Economic Forecasting in a Data-Rich Environment for Actuarial Applications Using Neural Networks

With the advent of Big Data and machine learning/AI technologies, actuaries can now develop advanced models in a data-rich environment to achieve better forecasting performance and provide added value in many applications. Traditionally, economic forecasting for actuarial applications is developed using econometric models based on small datasets including only the target variables (usually around 4-6) and their lagged variables. This paper explores the value of economic forecasting using deep learning with a big dataset (FRED Database) consisting of 121 economic variables and their lagged variables covering periods before, during, after GFC, and during COVID (2019-2021). Four target variables considered in this paper include inflation rate, interest rate, wage rate, and unemployment rate, which are common variables for social security funds forecasting. The proposed model combines dimension reduction via principal component analysis (PCA) and Neural Networks (including CNNs, LSTMs, and fully-connected layers), which is suitable for economic forecasting in a data-rich environment.
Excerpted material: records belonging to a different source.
(* ===== verification/CapacityTest.v ===== *)
(** The program [tools/benchmarks/capacity_test.cpp]: its arguments, the three fixed scenarios, the binary search for the highest
    rate that keeps the thresholds, its report and its exit code.  The runs of the scenarios, the clock and the file are inputs. *)

From S2P Require Import Prelude Float FloatLaws Text CText Json JsonTree PcapAnalyze Bench BenchReport.
From stdpp Require Import strings.
From Stdlib Require Import Ascii.
Open Scope Z_scope.
Import Float Text CText JsonTree PcapAnalyze Bench BenchReport.

Module CapacityTest.

(** ** The arguments *)

Record Options := mkOptions {
  duration_seconds : Z;
  base_pps_per_channel : Z;
  packet_size_bytes : Z;
  output_json : string;
  loss_threshold : Z;
  cpi_success_threshold : Z;
}.

Definition d6 : Z := 0x4018000000000000.
Definition d06 : Z := 0x3FE3333333333333.    (* 0.6 *)
Definition d115 : Z := 0x3FF2666666666666.   (* 1.15 *)
Definition d150 : Z := 0x3FF8000000000000.   (* 1.50 *)

(** 12.0, 120000.0, 0.02 and 0.98. *)
Definition Options_default : Options :=
  mkOptions 0x4028000000000000 0x40FD4C0000000000 1400 "" 0x3F947AE147AE147B 0x3FEF5C28F5C28F5C.

(** An option with a value; [None] for any other argument. *)
Definition set_option `{Strtod} (arg v : string) (o : Options) : option Options :=
  let '(mkOptions dur base size out loss cpi) := o in
  if bool_decide (arg = "--duration") then Some (mkOptions (parse_double v dur) base size out loss cpi)
  else if bool_decide (arg = "--base-pps") then Some (mkOptions dur (parse_double v base) size out loss cpi)
  else if bool_decide (arg = "--packet-size") then Some (mkOptions dur base (parse_size v size) out loss cpi)
  else if bool_decide (arg = "--loss-threshold") then Some (mkOptions dur base size out (parse_double v loss) cpi)
  else if bool_decide (arg = "--cpi-threshold") then Some (mkOptions dur base size out loss (parse_double v cpi))
  else if bool_decide (arg = "--output") then Some (mkOptions dur base size v loss cpi)
  else None.

(** An argument that is no option, or an option without a value, is skipped. *)
Fixpoint parse_loop `{Strtod} (args : list string) (o : Options) : Options :=
  match args with
  | [] => o
  | arg :: args' =>
    match args' with
    | [] => o
    | v :: rest => match set_option arg v o with Some o' => parse_loop rest o' | None => parse_loop args' o end
    end
  end.

Definition default_output_path (ts : Z) : string := "capacity_report_" +:+ int_text ts +:+ ".json".

(** The seconds of the system clock name the report when the arguments do not. *)
Definition parse_args `{Strtod} (args : list string) (ts : Z) : Options :=
  let '(mkOptions dur base size out loss cpi) as o := parse_loop args Options_default in
  if bool_decide (out = EmptyString) then mkOptions dur base size (default_output_path ts) loss cpi else o.

(** ** The scenarios *)

Definition pass_threshold (r : ScenarioResult) (loss_threshold cpi_success_threshold : Z) : bool :=
  fleb binary64 (loss_rate r) loss_threshold && fleb binary64 cpi_success_threshold (cpi_reassembly_success_rate r).

Definition single_receiver_limit (o : Options) : ScenarioConfig :=
  mkScenarioConfig "single_receiver_limit" 1 (duration_seconds o) (fmul binary64 (base_pps_per_channel o) d115) (base_pps_per_channel o)
    (packet_size_bytes o) 8 2048 [0].

Definition dual_receiver_concurrency_numa (o : Options) : ScenarioConfig :=
  mkScenarioConfig "dual_receiver_concurrency_numa" 2 (duration_seconds o) (base_pps_per_channel o) (base_pps_per_channel o)
    (packet_size_bytes o) 8 3072 [0; 1].

Definition three_receiver_full_load (o : Options) : ScenarioConfig :=
  mkScenarioConfig "three_receiver_full_load" 3 (duration_seconds o) (base_pps_per_channel o) (base_pps_per_channel o)
    (packet_size_bytes o) 8 4096 [0; 1; 1].

(** ** The search *)

Record StaircaseProbe := mkStaircaseProbe {
  multiplier : Z;
  probe_pps : Z;
  probe_loss : Z;
  probe_success : Z;
  pass : bool;
}.

Record Search := mkSearch {
  low : Z;
  high : Z;
  best : Z;
  best_result : ScenarioResult;
  staircase : list StaircaseProbe;
}.

Definition ScenarioResult_default : ScenarioResult :=
  mkScenarioResult "" 0 d0 d0 d0 d0 0 0 0 d0 0 0 d0 0 (mkQueueDepthStats d0 d0 0) [] [] d0 "".

Definition Search_init : Search := mkSearch d050 d150 d050 ScenarioResult_default [].

Definition midpoint (low high : Z) : Z := fmul binary64 (fadd binary64 low high) d050.

Definition probe_config (o : Options) (round : nat) (mid : Z) : ScenarioConfig :=
  mkScenarioConfig ("staircase_probe_round_" +:+ decimal (Z.of_nat round)) 3 (fmax d6 (fmul binary64 (duration_seconds o) d06))
    (fmul binary64 (base_pps_per_channel o) mid) (base_pps_per_channel o) (packet_size_bytes o) 8 4096 [0; 1; 1].

(** One round, whose run of the scenario is [env]. *)
Definition search_round (o : Options) (env : ScenarioEnv) (round : nat) (st : Search) : option Search :=
  let mid := midpoint (low st) (high st) in
  probe ← run_scenario (probe_config o round mid) env;
  let ok := pass_threshold probe (loss_threshold o) (cpi_success_threshold o) in
  let probes := staircase st ++ [mkStaircaseProbe mid (measured_pps probe) (loss_rate probe) (cpi_reassembly_success_rate probe) ok] in
  Some (if ok then mkSearch mid (high st) mid probe probes else mkSearch (low st) mid (best st) (best_result st) probes).

Fixpoint search_rounds (o : Options) (envs : nat -> ScenarioEnv) (rounds : list nat) (st : Search) : option Search :=
  match rounds with
  | [] => Some st
  | round :: rounds => st ← search_round o (envs round) round st; search_rounds o envs rounds st
  end.

Definition capacity_search (o : Options) (envs : nat -> ScenarioEnv) : option Search := search_rounds o envs (seq 0 8) Search_init.

(** ** The report *)

Definition rename (n : string) (r : ScenarioResult) : ScenarioResult :=
  let '(mkScenarioResult _ ch du ofp me th ge dr de lo ct cs cr rt qd cpu nn mb ns) := r in
  mkScenarioResult n ch du ofp me th ge dr de lo ct cs cr rt qd cpu nn mb ns.

Definition probe_entry (p : StaircaseProbe) : string :=
  "      {" +:+ member "multiplier" (general (multiplier p)) +:+ ", " +:+ member "measured_pps" (general (probe_pps p))
  +:+ ", " +:+ member "loss_rate" (general (probe_loss p)) +:+ ", " +:+ member "cpi_success_rate" (general (probe_success p))
  +:+ ", " +:+ member "pass" (if pass p then "true" else "false") +:+ "}".

Definition capacity_report (o : Options) (st : Search) (scenarios : list ScenarioResult) : string :=
  "{" +:+ nl
  +:+ "  " +:+ member "tool" (quote +:+ "bench_capacity" +:+ quote) +:+ "," +:+ nl
  +:+ "  " +:+ member "objective" (quote +:+ "capacity and bottleneck discovery for receiver paths" +:+ quote) +:+ "," +:+ nl
  +:+ "  " +:+ member "config" ("{" +:+ nl
    +:+ "    " +:+ member "duration_seconds" (general (duration_seconds o)) +:+ "," +:+ nl
    +:+ "    " +:+ member "base_pps_per_channel" (general (base_pps_per_channel o)) +:+ "," +:+ nl
    +:+ "    " +:+ member "packet_size_bytes" (decimal (packet_size_bytes o)) +:+ "," +:+ nl
    +:+ "    " +:+ member "loss_threshold" (general (loss_threshold o)) +:+ "," +:+ nl
    +:+ "    " +:+ member "cpi_success_threshold" (general (cpi_success_threshold o)) +:+ nl
    +:+ "  " +:+ "}") +:+ "," +:+ nl
  +:+ "  " +:+ member "capacity_search" ("{" +:+ nl
    +:+ "    " +:+ member "best_rate_multiplier" (general (best st)) +:+ "," +:+ nl
    +:+ "    " +:+ member "binary_search_rounds" (decimal (Z.of_nat (length (staircase st)))) +:+ "," +:+ nl
    +:+ "    " +:+ member "probes" ("[" +:+ nl +:+ comma_lines (probe_entry <$> staircase st) +:+ "    " +:+ "]") +:+ nl
    +:+ "  " +:+ "}") +:+ "," +:+ nl
  +:+ "  " +:+ member "scenarios" ("[" +:+ nl +:+ comma_lines ((fun r => scenario_to_json r 4) <$> scenarios) +:+ "  " +:+ "]") +:+ nl
  +:+ "}" +:+ nl.

(** ** The program *)

Inductive Event := Out (text : string) | Err (text : string) | Written (path text : string).

(** The seconds of the system clock, the runs of the scenarios in the order of their calls, and the file. *)
Record Env := mkEnv { system_seconds : Z; runs : nat -> ScenarioEnv; report_file : FileEnv }.

(** The exit code and what was printed and written; [None] when a run is no order of the threads' steps. *)
Definition main `{Strtod} (args : list string) (env : Env) : option (Z * list Event) :=
  let o := parse_args args (system_seconds env) in
  r1 ← run_scenario (single_receiver_limit o) (runs env 0);
  r2 ← run_scenario (dual_receiver_concurrency_numa o) (runs env 1);
  r3 ← run_scenario (three_receiver_full_load o) (runs env 2);
  st ← capacity_search o (fun round => runs env (3 + round));
  let text := capacity_report o st [r1; r2; r3; rename "staircase_capacity_limit" (best_result st)] in
  let '(ok, files) := write_text_file (report_file env) (output_json o) text in
  let written := (fun '(path, content) => Written path content) <$> files in
  Some (if ok then (0, written ++ [Out text; Out ("report_path=" +:+ output_json o +:+ nl)])
        else (1, written ++ [Err ("failed to write JSON report: " +:+ output_json o +:+ nl)])).

(** ** Lemmas: the search *)

(** The rate of [i] parts of 256. *)
Definition grid (i : Z) : Z := fdiv binary64 (of_Z binary64 i) (of_Z binary64 256).

Lemma grid_ends : grid 128 = d050 /\ grid 384 = d150.
Proof. by vm_compute. Qed.

(** The halves of the intervals of round [k]. *)
Definition halves_ok (k : nat) : bool :=
  let w := 2 ^ Z.of_nat (7 - k) in
  forallb (fun t => let a := 128 + Z.of_nat t * (2 * w) in midpoint (grid a) (grid (a + 2 * w)) =? grid (a + w)) (seq 0 (Nat.pow 2 k)).

Lemma halves k : (k < 8)%nat -> halves_ok k = true.
Proof. intros Hk. do 8 (destruct k as [|k]; [vm_compute; reflexivity|]). lia. Qed.

Lemma midpoint_grid (k : nat) (w t : Z) : (k < 8)%nat -> w = 2 ^ Z.of_nat (7 - k) -> 0 <= t < 2 ^ Z.of_nat k ->
  midpoint (grid (128 + t * (2 * w))) (grid (128 + t * (2 * w) + 2 * w)) = grid (128 + t * (2 * w) + w).
Proof.
  intros Hk -> Ht. pose proof (halves k Hk) as H. unfold halves_ok in H. rewrite forallb_forall in H.
  specialize (H (Z.to_nat t)). rewrite Z2Nat.id in H by lia. apply Z.eqb_eq, H, in_seq.
  pose proof (Nat2Z.inj_pow 2 k) as Hpow. change (Z.of_nat 2) with 2 in Hpow. lia.
Qed.

#[local] Opaque grid midpoint.

(** The probes of a search whose interval is [a .. b]: those that passed are at most [a], the others at least [b]. *)
Definition probes_ok (a b : Z) (l : list StaircaseProbe) : Prop :=
  Forall (fun p => exists j, multiplier p = grid j /\ (if pass p then j <= a else b <= j)) l.

(** The best result is that of a probe that passed, or the default when none did. *)
Definition best_of (o : Options) (st : Search) : Prop :=
  Forall (fun p => pass p = false) (staircase st) /\ best st = d050 /\ best_result st = ScenarioResult_default \/
  exists p, p ∈ staircase st /\ pass p = true /\ multiplier p = best st /\ probe_loss p = loss_rate (best_result st) /\
    probe_success p = cpi_reassembly_success_rate (best_result st) /\
    pass_threshold (best_result st) (loss_threshold o) (cpi_success_threshold o) = true.

(** After [k] rounds the interval is one of [2 ^ k] of equal width. *)
Record search_ok (o : Options) (k : nat) (st : Search) : Prop := {
  so_interval : exists t, 0 <= t < 2 ^ Z.of_nat k /\
    let w := 2 ^ Z.of_nat (8 - k) in let a := 128 + t * w in
    low st = grid a /\ high st = grid (a + w) /\ probes_ok a (a + w) (staircase st);
  so_best : best st = low st;
  so_result : best_of o st;
  so_length : length (staircase st) = k;
}.

Lemma search_init_ok o : search_ok o 0 Search_init.
Proof.
  destruct grid_ends as [H1 H2]. split; [|reflexivity|left; split; [constructor|split; reflexivity]|reflexivity].
  exists 0. split; [lia|]. cbn [low high staircase Search_init]. rewrite <-H1, <-H2. split; [reflexivity|]. split; [reflexivity|constructor].
Qed.

Lemma probes_shrink a b a' b' l : a <= a' -> b' <= b -> probes_ok a b l -> probes_ok a' b' l.
Proof.
  intros Ha Hb Hl. eapply Forall_impl; [exact Hl|]. intros p (j & Hj & Hp). exists j. split; [done|]. destruct (pass p); lia.
Qed.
The results show that the proposed model consistently outperforms the benchmark vector auto-regression (VAR) model, although the level of benefits varies across different economic variables and forecast periods. Using residual bootstrapping, this paper provides prediction intervals to quantify the prediction uncertainty. To provide explanations for the black-box Neural Networks, this paper uses SHAP values to understand how different economic variables influence the prediction outcome. The model performance is demonstrated using a social security fund forecasting application.